55th Mayor of Dunedin
- In office 1995–2004
- Preceded by: Richard Walls
- Succeeded by: Peter Chin

Personal details
- Born: Sukhinder Kaur Gill 13 April 1952 (age 74) Ludhiana, India
- Party: Green
- Spouse: Glenn Turner ​(m. 1973)​
- Children: 2
- Relatives: Brian Turner (brother-in-law); Greg Turner (brother-in-law);

= Sukhi Turner =

New Zealand politician

Dame Sukhinder Kaur Gill Turner (born Sukhinder Kaur Gill, 13 April 1952), commonly known as Sukhi Turner, is a New Zealand politician who served as the Mayor of Dunedin, New Zealand, from 1995 until her retirement from the position in 2004. She was also regarded by some as New Zealand's most prominent politician from the country's Indian community.

==Early life==
Turner was born in Ludhiana, the largest city in the Indian state of Punjab, to Squadron Leader Jasbir Singh Gill and Premjit Kaur on 13 April 1952.

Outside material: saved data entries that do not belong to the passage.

Lemma kw_accessible_loop a dirs :
  ∀ i acc, keeps_walls (accessible_loop a dirs i acc).
Proof.
  induction dirs as [| [y x] dirs IH]; intros i acc; simpl; [keeps_walls |].
  apply kw_bind; [keeps_walls | intros c].
  apply kw_bind; [| intros ?; apply IH].
  destruct (bool_decide _); [| keeps_walls].
  unfold list_getitem. keeps_walls.
Qed.

Lemma kw_remove_wall_between_cell a v :
  keeps_walls (remove_wall_between_cell a v).
Proof.
  unfold remove_wall_between_cell, get_row, get_column.
  destruct (as_Cell v) as [b |]; [| keeps_walls].
  do 8 (apply kw_bind; [keeps_walls | intros ?]).
  destruct (negb _); apply kw_bind;
    (apply kw_remove_wall || (intros; apply kw_remove_wall)).
Qed.

Lemma exec_walls_kept c h :
  (∀ r k w ht, c ≠ CallInit r k w ht) → is_set_walls c = false →
  walls_kept h (exec c h).
Proof.
  intros Hinit Hset. destruct c; simpl; try discriminate.
  - by destruct (Hinit row0 column width height).
  - apply kw_new_list.
  - apply kw_set_visited.
  - apply kw_set_visited.
  - unfold get_column. by keeps_walls.
  - unfold get_row. by keeps_walls.
  - unfold is_visited. by keeps_walls.
  - unfold get_neighbors. by keeps_walls.
  - apply kw_accessible_loop.
  - unfold Cell_repr, Cell_str. by keeps_walls.
  - unfold Cell_str. by keeps_walls.
  - apply kw_remove_wall.
  - unfold get_walls. by keeps_walls.
  - apply kw_remove_wall_between_cell.
Qed.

Born as Sukhinder Kaur Gill, she is a Sikh. She attended Bethany College, West Virginia, United States, gaining qualifications in history and political science. She moved to New Zealand after marrying Glenn Turner, a prominent New Zealand cricket player, in July 1973 at a ceremony in London, and became a naturalised New Zealander in August 1973. Sukhi and Glenn Turner settled in Dunedin in 1982. They have two children.

==Political career==
Turner has taken part in a wide range of community work, focusing particularly on education. She has taken an active role in school committees and associations, and in 1992, successfully stood for election to the Dunedin City Council. After a three-year term on the council, Turner chose to contest the mayoralty, challenging long-serving incumbent Richard Walls. She was successful, and was subsequently re-elected twice. Her win over sitting mayor Richard Walls was reported on widely and she was noted for bringing diversity to the mayoralty, with Wellington newspaper The Evening Post stating of Turner "Dunedin voters broke new ground. Their new mayor is a woman, an Indian and a Green." Turner's election elicited a significant number of firsts for the mayoralty, becoming the first woman to be elected to the mayoralty along with being the youngest ever mayor and first non European to be appointed to the role.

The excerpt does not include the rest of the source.